**WORK INSTRUCTION:** Where in the data does the word "unfold" appear? Find those lines and copy them.

▼

(** X11.  The pool of the final configuration is stricter than the pool
    options: an object is admitted there exactly when it holds all four
    knobs as numbers, where the options admit the empty object; and
    neither side admits anything but an object. *)
Theorem pool_against_config
        (number : Type) (ext : string -> list ty -> value number -> bool)
        (k : nat) (fs : list (string * value number)) :
  let at_options := field_admits_at ext k Options "pool" in
  let at_config := field_admits_at ext k Config "pool" in
  at_config (VObj fs)
  = number_at "acquire" fs && number_at "idle" fs && number_at "max" fs
    && number_at "min" fs /\
  at_options (VObj []) = true /\
  at_config (VObj []) = false /\
  (forall s, at_options (VStr s) = false /\ at_config (VStr s) = false) /\
  (forall n, at_options (VNum n) = false /\ at_config (VNum n) = false) /\
  (forall b, at_options (VBool b) = false /\ at_config (VBool b) = false).
Proof.
  cbv zeta.
  split.
  { expose_fields. unfold number_at. simpl.
    destruct (get "acquire" fs) as [[]|]; try reflexivity;
    destruct (get "idle" fs) as [[]|]; try reflexivity;
    destruct (get "max" fs) as [[]|]; try reflexivity;
    destruct (get "min" fs) as [[]|]; reflexivity. }
  split; [expose_fields; rewrite admits_at_PoolOptions; reflexivity|].
  split; [expose_fields; reflexivity|].
  repeat split; expose_fields; rewrite ?admits_at_PoolOptions; reflexivity.
Qed.



(** *** Replication *)

(** X13.  An object is admitted as [ReplicationOptions] exactly when it
    holds an array under [read], each element admitted as
    [ConnectionOptions], and a value under [write] admitted as
    [ConnectionOptions]; no imported type is involved.  The list of read
    replicas may be empty, and a replica may be the empty object. *)
Theorem replication_options_admission
        (number : Type) (ext : string -> list ty -> value number -> bool)
        (k : nat) (fs : list (string * value number)) :
  let connection := admits (TShape (i_members ConnectionOptions)) in
  admits_at ext k (ref "ReplicationOptions") (VObj fs)
  = match get "read" fs, get "write" fs with
    | Some (VArr rs), Some w => forallb connection rs && connection w
    | _, _ => false
    end /\
  admits_at ext k (ref "ReplicationOptions")
            (VObj [("read", VArr []); ("write", VObj [])]) = true /\
  (forall h n : string,
      connection (VObj [("host", VStr h); ("port", VStr n)]) = true) /\
  (forall (h : string) (n : number),
      connection (VObj [("host", VStr h); ("port", VNum n)]) = true) /\
  (forall h : string,
      connection (VObj [("host", VStr h); ("port", VNull)]) = false).
Proof.
  cbv zeta.
  assert (forall gs,
             admits_at ext k (ref "ReplicationOptions") (VObj gs)
             = match get "read" gs, get "write" gs with
               | Some (VArr rs), Some w =>
                   forallb (admits (TShape (i_members ConnectionOptions))) rs
                   && admits (TShape (i_members ConnectionOptions)) w
               | _, _ => false
               end) as E.
  { intros gs.
    destruct lookup_interfaces as (_ & _ & _ & LConn & LRepl & _).
    assert (forall v,
               admits_in ext sequelize_d_ts (S (S k))
                         (TShape (i_members ConnectionOptions)) v && true
               = admits (TShape (i_members ConnectionOptions)) v) as EC
        by (intros v; now rewrite andb_true_r, admits_in_ref_free).
    open_ref LRepl. rewrite andb_true_r, admits_in_shape.
    unfold ReplicationOptions, i_members, req, ref.
    cbn [forallb member_step]. change (2 + k) with (S (S k)).
    destruct (get "read" gs) as [r|]; [|reflexivity].
    destruct (get "write" gs) as [w|].
    - rewrite andb_true_r. cbn [admits_step]. rewrite LConn.
      cbn [forallb]. rewrite EC.
      destruct r; try reflexivity. f_equal.
      apply forallb_pointwise, Forall_forall. intros x _. apply EC.
    - cbn [andb]. now rewrite andb_false_r; destruct r. }
  split; [apply E|].
  split; [rewrite E; reflexivity|].
  repeat split; intros; reflexivity.
Qed.

(** *** More on [query] *)

Lemma eqb_common_prefix (p a b : string) :
  String.eqb (p ++ a) (p ++ b) = String.eqb a b.
Proof.
  induction p as [|c p IH]; simpl; [reflexivity|].
  now rewrite Ascii.eqb_refl.
Qed.

Ltac decide_closed_tests :=
  repeat match goal with
         | |- context [String.eqb ?a ?b] =>
             let r := eval vm_compute in (String.eqb a b) in
             lazymatch r with
             | true => change (String.eqb a b) with true
             | false => change (String.eqb a b) with false
             end
         end.

(** X14.  A query kind without an overload of its own, [RAW] among them,
    falls through to the general overloads: the result is [M[]] when a
    model is given and [unknown[]] otherwise. *)
Theorem query_other_kinds (kind : string) (m : bool) :
  ~ In kind dedicated_kinds ->
  query_result (typed kind m)
  = Some (Promise (TArray (if m then ref "M" else TUnknown))).
Proof.
  intros H.
  unfold query_result, query_signature, resolve, query_overloads, typed.
  cbn [find applicable sig_params param_accepts param_type options_admit
       qo_type qo_model existsb].
  decide_closed_tests. cbn [andb orb].
  change "QueryTypes.UPDATE" with ("QueryTypes." ++ "UPDATE")%string.
  change "QueryTypes.BULKUPDATE" with ("QueryTypes." ++ "BULKUPDATE")%string.
  change "QueryTypes.INSERT" with ("QueryTypes." ++ "INSERT")%string.
  change "QueryTypes.UPSERT" with ("QueryTypes." ++ "UPSERT")%string.
  change "QueryTypes.DELETE" with ("QueryTypes." ++ "DELETE")%string.
  change "QueryTypes.BULKDELETE" with ("QueryTypes." ++ "BULKDELETE")%string.
  change "QueryTypes.SHOWTABLES" with ("QueryTypes." ++ "SHOWTABLES")%string.
  change "QueryTypes.DESCRIBE" with ("QueryTypes." ++ "DESCRIBE")%string.
  change "QueryTypes.SELECT" with ("QueryTypes." ++ "SELECT")%string.
  rewrite !eqb_common_prefix.
  repeat match goal with
         | |- context [String.eqb ?K kind] =>
             destruct (String.eqb_spec K kind) as [E|_];
             [exfalso; apply H; rewrite <- E; vm_compute; tauto|]
         end.
  destruct m; reflexivity.
Qed.

Lemma query_other_kinds_witness :
  query_result (typed "RAW" false) = Some (Promise (TArray TUnknown)) /\
  query_result (typed "VERSION" true) = Some (Promise (TArray (ref "M"))).
Proof.
  split.
  - apply (query_other_kinds "RAW" false).
    vm_compute. intuition discriminate.
  - apply (query_other_kinds "VERSION" true).
    vm_compute. intuition discriminate.
Defined.

(** X15.  No overload of [query] is shadowed by the ones before it: for
    each of the eleven there is a call that selects it. *)
Theorem query_overloads_all_reachable :
  Forall (fun sg => exists a, query_signature a = Some sg) query_overloads.
Proof.
  unfold query_overloads.
  apply Forall_cons; [exists (typed "UPDATE" false); vm_compute; reflexivity|].
  apply Forall_cons;
    [exists (typed "BULKUPDATE" false); vm_compute; reflexivity|].
  apply Forall_cons; [exists (typed "INSERT" false); vm_compute; reflexivity|].
  apply Forall_cons; [exists (typed "UPSERT" false); vm_compute; reflexivity|].
  apply Forall_cons; [exists (typed "DELETE" false); vm_compute; reflexivity|].
  apply Forall_cons;
    [exists (typed "BULKDELETE" false); vm_compute; reflexivity|].
  apply Forall_cons;
    [exists (typed "SHOWTABLES" false); vm_compute; reflexivity|].
  apply Forall_cons;
    [exists (typed "DESCRIBE" false); vm_compute; reflexivity|].
  apply Forall_cons; [exists (Some (QO None true)); vm_compute; reflexivity|].
  apply Forall_cons; [exists (typed "SELECT" false); vm_compute; reflexivity|].
  apply Forall_cons; [exists None; vm_compute; reflexivity|].
  apply Forall_nil.
Qed.

(** *** The dialect *)



(** *** Instance methods *)

(** X17.  The methods declared without parameters accept the empty
    argument list and nothing else; [model] and [isDefined] accept exactly
    one string; [escape] accepts one string or number, and any other
    value only if the library type [Date] admits it. *)
Theorem instance_method_arguments
        (number : Type) (ext : string -> list ty -> value number -> bool)
        (k : nat) (args : list (value number)) :
  Forall (fun n =>
            match args with
            | [] => method_for ext k n args <> None
            | _ :: _ => method_for ext k n args = None
            end)
         [ "getDialect"; "getQueryInterface"; "random"; "close";
           "databaseVersion" ] /\
  option_map sig_ret (method_for ext k "model" args)
  = match args with
    | [VStr _] => Some (TTypeof "Model")
    | _ => None
    end /\
  option_map sig_ret (method_for ext k "isDefined" args)
  = match args with
    | [VStr _] => Some TBoolean
    | _ => None
    end /\
  option_map sig_ret (method_for ext k "escape" args)
  = match args with
    | [VStr _] | [VNum _] => Some TString
    | [v] => if ext "Date" [] v then Some TString else None
    | _ => None
    end.
Proof.
  split; [|split; [|split]].
  - repeat apply Forall_cons; try apply Forall_nil;
      destruct args; settle_call; (discriminate || reflexivity).
  - destruct args as [|[] [|b rest]]; settle_call; reflexivity.
  - destruct args as [|[] [|b rest]]; settle_call; reflexivity.
  - destruct args as [|v [|b rest]]; [settle_call; reflexivity| |].
    + expose_call. unfold admits_at. change (4 + k) with (S (3 + k)).
      rewrite admits_in_union. cbn [existsb].
      rewrite admits_in_imported by (vm_compute; reflexivity).
      rewrite !admits_in_ref_free by reflexivity.
      destruct v; cbn [admits orb andb];
        rewrite ?orb_false_r, ?andb_true_r;
        try reflexivity; destruct (ext "Date" [] _); reflexivity.
    + destruct v; settle_call; reflexivity.
Qed.

(** *** Names *)

(** X18.  Each static utility of the class is typed as the exported
    function of the same name, and each exported function has its static
    counterpart. *)
Theorem static_utilities_mirror_functions :
  Forall (fun nt => snd nt = TTypeof (fst nt) /\
                    functions_named (fst nt) sequelize_d_ts <> [])
         (static_fields (c_members Sequelize)) /\
  Forall (fun n => In n (map fst (static_fields (c_members Sequelize))))
         (function_names sequelize_d_ts) /\
  map fst (static_fields (c_members Sequelize))
  = ["fn"; "col"; "cast"; "literal"; "and"; "or"; "json"; "where"].
Proof.
  split; [|split].
  - tabulate (static_fields (c_members Sequelize)).
    repeat apply Forall_cons; try apply Forall_nil;
      (split; [reflexivity|vm_compute; discriminate]).
  - tabulate (static_fields (c_members Sequelize)).
    tabulate (function_names sequelize_d_ts).
    repeat apply Forall_cons; try apply Forall_nil; simpl; tauto.
  - vm_compute. reflexivity.
Qed.

Lemma mentioned_In (l : list string) (n : string) :
  mentioned l n = true <-> In n l.
Proof.
  unfold mentioned. rewrite existsb_exists. split.
  - intros (x & Hx & E). apply String.eqb_eq in E. now subst.
  - intros H. exists n. split; [exact H|apply String.eqb_refl].
Qed.

(** X19.  Every name the declarations refer to is bound: imported,
    declared in the file, or one of five library types.  Every
    declaration of the file is referred to somewhere in it, no import
    clashes with a declaration, and eleven imports are never used. *)
Theorem names_are_bound :
  let f := sequelize_d_ts in
  let refs := flat_map item_refs f in
  Forall (fun n => In n (imported_names f ++ declared_names f
                         ++ library_names)) refs /\
  Forall (fun n => In n refs) (declared_names f) /\
  Forall (fun n => ~ In n (declared_names f)) (imported_names f) /\
  filter (fun n => negb (mentioned refs n)) (imported_names f)
  = [ "Deferrable"; "HookReturn"; "ValidationOptions"; "BulkCreateOptions";
      "CreateOptions"; "FindOptions"; "InstanceDestroyOptions";
      "UpdateOptions"; "Op"; "Utils"; "validator" ].
Proof.
  cbv zeta.
  split; [|split; [|split]].
  - apply Forall_forall. intros n Hn. apply mentioned_In.
    revert n Hn. apply forallb_forall. vm_compute. reflexivity.
  - apply Forall_forall. intros n Hn. apply mentioned_In.
    revert n Hn. apply forallb_forall. vm_compute. reflexivity.
  - apply Forall_forall. intros n Hn Hd. apply mentioned_In in Hd.
    revert n Hn Hd.
    assert (forallb (fun n => negb (mentioned (declared_names sequelize_d_ts)
                                              n))
                    (imported_names sequelize_d_ts) = true) as H
        by (vm_compute; reflexivity).
    intros n Hn Hd. rewrite forallb_forall in H. specialize (H n Hn).
    rewrite Hd in H. discriminate H.
  - vm_compute. reflexivity.
Qed.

▲

**EXERCISE OUTPUT:**
  { expose_fields. unfold number_at. simpl.
    unfold ReplicationOptions, i_members, req, ref.
  unfold query_result, query_signature, resolve, query_overloads, typed.
  unfold query_overloads.
    + expose_call. unfold admits_at. change (4 + k) with (S (3 + k)).
  unfold mentioned. rewrite existsb_exists. split.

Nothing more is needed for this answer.